About this exercise
Lines with "argument": how many are there in the listing below? Reply with the number only.
───── The records ─────
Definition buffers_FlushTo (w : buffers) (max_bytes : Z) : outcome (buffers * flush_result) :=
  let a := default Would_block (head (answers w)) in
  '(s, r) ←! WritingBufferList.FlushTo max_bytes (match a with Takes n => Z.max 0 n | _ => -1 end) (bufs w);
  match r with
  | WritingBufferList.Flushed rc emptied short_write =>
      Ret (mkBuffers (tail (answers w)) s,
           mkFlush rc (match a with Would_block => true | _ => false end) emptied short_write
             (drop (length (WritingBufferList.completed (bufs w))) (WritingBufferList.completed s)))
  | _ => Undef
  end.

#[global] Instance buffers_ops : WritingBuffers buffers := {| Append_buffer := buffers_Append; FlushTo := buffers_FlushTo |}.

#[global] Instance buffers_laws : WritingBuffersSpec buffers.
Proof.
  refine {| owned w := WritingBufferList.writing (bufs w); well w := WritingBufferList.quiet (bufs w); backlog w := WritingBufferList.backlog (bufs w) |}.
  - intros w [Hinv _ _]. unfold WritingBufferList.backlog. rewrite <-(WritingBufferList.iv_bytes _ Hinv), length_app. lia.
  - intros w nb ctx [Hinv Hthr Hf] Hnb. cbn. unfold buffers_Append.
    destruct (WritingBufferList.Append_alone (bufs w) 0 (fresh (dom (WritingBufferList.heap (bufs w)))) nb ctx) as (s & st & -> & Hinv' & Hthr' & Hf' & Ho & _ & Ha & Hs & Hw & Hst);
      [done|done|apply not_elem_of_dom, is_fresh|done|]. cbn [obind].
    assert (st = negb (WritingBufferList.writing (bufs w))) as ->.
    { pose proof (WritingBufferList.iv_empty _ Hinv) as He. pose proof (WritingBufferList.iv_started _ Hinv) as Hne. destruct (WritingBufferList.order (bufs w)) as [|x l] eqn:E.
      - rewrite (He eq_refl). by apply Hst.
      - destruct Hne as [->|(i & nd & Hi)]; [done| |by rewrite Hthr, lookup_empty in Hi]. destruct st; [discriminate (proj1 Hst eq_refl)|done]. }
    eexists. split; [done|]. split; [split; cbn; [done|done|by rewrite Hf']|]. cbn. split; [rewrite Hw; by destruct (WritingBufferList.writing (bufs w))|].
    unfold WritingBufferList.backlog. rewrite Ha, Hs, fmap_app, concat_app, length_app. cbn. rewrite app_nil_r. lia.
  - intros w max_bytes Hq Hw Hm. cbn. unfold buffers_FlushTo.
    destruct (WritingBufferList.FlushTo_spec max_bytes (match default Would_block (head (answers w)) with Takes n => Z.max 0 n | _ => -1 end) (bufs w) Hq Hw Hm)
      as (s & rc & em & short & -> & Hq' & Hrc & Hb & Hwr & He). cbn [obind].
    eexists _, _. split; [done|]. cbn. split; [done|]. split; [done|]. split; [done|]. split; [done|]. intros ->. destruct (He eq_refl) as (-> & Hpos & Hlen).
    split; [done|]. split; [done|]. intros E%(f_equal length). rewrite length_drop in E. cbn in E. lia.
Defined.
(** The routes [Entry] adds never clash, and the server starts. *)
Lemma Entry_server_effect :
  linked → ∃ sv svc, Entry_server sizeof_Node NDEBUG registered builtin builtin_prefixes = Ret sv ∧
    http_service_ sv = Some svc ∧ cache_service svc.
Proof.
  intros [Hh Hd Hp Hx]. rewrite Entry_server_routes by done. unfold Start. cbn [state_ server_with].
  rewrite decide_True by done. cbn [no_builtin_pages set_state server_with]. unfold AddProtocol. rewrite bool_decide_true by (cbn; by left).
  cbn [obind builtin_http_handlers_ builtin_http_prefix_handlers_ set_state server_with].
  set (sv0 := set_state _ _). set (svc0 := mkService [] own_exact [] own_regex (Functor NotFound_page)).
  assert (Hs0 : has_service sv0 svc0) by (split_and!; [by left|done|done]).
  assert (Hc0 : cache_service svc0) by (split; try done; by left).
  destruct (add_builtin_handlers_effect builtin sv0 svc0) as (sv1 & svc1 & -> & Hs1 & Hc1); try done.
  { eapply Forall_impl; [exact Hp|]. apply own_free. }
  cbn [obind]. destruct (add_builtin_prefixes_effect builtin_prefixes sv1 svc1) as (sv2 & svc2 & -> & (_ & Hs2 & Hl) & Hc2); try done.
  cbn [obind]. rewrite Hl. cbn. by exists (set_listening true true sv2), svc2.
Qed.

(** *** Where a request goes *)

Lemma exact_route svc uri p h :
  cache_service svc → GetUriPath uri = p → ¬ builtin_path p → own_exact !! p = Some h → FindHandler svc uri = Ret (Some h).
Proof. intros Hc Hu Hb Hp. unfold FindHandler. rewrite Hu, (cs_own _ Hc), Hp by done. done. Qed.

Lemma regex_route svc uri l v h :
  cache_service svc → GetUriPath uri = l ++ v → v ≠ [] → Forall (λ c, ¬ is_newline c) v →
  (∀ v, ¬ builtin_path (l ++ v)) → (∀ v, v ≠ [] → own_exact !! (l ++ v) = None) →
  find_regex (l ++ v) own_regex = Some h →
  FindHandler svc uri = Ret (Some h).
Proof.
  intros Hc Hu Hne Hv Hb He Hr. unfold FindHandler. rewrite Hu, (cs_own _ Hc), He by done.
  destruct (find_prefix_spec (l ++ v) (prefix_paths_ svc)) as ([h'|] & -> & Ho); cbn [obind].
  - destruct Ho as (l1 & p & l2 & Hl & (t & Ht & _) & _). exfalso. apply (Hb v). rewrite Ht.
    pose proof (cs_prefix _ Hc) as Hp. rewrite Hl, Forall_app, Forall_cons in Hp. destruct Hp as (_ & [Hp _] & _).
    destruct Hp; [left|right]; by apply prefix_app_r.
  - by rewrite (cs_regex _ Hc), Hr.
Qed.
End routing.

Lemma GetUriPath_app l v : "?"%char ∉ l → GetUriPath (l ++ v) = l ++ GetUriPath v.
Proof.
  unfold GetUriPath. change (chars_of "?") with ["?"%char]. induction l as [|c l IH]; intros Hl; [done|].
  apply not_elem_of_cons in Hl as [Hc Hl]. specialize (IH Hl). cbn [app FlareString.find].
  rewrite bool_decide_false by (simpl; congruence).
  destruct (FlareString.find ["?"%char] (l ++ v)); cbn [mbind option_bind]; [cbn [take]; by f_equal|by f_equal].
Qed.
─────
───── The records ─────
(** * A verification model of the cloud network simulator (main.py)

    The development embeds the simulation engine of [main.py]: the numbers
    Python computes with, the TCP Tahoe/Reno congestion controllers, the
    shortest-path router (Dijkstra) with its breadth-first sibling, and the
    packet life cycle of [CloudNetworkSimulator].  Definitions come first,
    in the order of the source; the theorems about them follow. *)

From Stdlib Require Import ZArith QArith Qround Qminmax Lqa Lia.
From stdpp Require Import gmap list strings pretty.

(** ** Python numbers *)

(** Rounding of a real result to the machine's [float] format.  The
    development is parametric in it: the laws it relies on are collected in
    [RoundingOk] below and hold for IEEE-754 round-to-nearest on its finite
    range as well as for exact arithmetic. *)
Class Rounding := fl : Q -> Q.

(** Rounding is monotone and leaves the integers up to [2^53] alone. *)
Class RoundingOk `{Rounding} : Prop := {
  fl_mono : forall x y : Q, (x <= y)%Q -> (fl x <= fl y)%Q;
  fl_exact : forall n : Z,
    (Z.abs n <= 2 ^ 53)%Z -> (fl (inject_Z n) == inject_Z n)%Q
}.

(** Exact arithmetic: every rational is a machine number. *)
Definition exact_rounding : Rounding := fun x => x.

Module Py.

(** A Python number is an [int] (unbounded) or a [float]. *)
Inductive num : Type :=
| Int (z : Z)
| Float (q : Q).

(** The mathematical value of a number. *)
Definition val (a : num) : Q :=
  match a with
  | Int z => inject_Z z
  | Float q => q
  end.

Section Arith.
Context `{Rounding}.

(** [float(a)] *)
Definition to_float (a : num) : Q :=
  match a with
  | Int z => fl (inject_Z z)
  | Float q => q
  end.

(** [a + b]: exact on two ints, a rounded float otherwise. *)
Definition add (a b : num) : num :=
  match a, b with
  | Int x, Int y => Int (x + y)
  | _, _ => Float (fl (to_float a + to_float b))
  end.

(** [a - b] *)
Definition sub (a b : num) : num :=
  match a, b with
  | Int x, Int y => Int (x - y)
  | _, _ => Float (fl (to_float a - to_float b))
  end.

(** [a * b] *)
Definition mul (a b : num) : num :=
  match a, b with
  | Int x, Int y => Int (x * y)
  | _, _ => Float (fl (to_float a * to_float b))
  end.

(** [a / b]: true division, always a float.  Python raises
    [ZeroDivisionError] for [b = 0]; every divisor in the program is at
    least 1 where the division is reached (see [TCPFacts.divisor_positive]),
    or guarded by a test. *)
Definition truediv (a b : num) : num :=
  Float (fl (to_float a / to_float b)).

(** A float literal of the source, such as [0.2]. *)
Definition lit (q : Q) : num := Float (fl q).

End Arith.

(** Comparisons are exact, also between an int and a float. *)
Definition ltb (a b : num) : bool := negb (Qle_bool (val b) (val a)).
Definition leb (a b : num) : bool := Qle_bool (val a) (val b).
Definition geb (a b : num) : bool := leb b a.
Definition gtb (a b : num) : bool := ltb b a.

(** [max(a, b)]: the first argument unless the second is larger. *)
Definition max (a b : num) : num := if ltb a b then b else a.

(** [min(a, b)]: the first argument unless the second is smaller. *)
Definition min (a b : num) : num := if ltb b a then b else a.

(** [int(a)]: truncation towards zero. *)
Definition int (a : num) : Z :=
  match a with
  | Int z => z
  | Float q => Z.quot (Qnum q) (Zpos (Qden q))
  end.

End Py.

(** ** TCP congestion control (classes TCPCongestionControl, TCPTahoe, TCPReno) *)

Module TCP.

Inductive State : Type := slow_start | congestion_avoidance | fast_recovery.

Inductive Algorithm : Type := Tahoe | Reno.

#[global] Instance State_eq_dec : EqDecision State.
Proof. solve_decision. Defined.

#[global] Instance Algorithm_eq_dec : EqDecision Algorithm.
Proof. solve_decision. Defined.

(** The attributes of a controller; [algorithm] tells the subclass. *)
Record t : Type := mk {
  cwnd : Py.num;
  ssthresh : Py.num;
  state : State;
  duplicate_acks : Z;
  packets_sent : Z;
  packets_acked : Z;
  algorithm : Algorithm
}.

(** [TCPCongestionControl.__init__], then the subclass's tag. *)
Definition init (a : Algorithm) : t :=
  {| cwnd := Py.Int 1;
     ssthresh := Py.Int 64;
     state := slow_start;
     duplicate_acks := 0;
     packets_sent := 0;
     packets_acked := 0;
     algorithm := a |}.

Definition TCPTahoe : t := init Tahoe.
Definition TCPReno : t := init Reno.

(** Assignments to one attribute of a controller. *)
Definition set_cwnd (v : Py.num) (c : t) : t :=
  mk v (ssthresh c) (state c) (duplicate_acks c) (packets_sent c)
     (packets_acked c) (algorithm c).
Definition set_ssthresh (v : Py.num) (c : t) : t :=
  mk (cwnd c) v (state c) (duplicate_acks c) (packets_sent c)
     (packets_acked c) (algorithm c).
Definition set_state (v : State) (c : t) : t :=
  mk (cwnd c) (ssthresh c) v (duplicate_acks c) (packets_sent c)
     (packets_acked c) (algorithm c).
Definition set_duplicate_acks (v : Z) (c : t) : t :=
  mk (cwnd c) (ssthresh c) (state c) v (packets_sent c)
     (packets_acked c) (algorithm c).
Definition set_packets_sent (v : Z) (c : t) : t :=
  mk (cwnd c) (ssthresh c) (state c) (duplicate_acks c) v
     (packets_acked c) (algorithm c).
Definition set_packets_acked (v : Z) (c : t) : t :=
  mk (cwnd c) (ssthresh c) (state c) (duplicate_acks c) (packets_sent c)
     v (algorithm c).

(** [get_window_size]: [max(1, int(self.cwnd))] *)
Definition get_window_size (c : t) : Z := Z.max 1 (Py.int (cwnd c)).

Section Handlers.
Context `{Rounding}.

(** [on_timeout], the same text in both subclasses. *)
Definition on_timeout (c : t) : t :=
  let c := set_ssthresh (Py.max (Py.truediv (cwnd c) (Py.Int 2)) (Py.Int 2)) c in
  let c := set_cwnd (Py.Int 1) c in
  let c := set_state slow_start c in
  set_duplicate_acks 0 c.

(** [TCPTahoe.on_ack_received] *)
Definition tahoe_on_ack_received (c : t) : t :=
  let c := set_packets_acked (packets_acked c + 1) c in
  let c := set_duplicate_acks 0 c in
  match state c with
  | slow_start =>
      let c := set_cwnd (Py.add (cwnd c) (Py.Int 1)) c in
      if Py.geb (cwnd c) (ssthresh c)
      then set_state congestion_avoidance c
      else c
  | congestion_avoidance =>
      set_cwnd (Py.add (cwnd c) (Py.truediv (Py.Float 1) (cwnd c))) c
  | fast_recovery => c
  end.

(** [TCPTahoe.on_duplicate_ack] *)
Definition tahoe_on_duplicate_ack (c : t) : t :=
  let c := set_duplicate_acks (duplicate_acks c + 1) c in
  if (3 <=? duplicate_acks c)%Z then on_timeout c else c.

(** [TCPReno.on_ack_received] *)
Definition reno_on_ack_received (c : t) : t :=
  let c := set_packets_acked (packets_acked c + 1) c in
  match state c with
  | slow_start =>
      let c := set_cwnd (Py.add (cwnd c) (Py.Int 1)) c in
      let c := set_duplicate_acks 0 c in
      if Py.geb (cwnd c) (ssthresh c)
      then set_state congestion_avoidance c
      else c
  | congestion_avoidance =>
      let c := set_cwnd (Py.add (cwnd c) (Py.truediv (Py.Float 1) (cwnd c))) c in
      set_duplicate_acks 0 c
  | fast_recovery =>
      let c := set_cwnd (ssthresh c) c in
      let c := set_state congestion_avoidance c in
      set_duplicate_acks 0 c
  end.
─────
Exercise response
2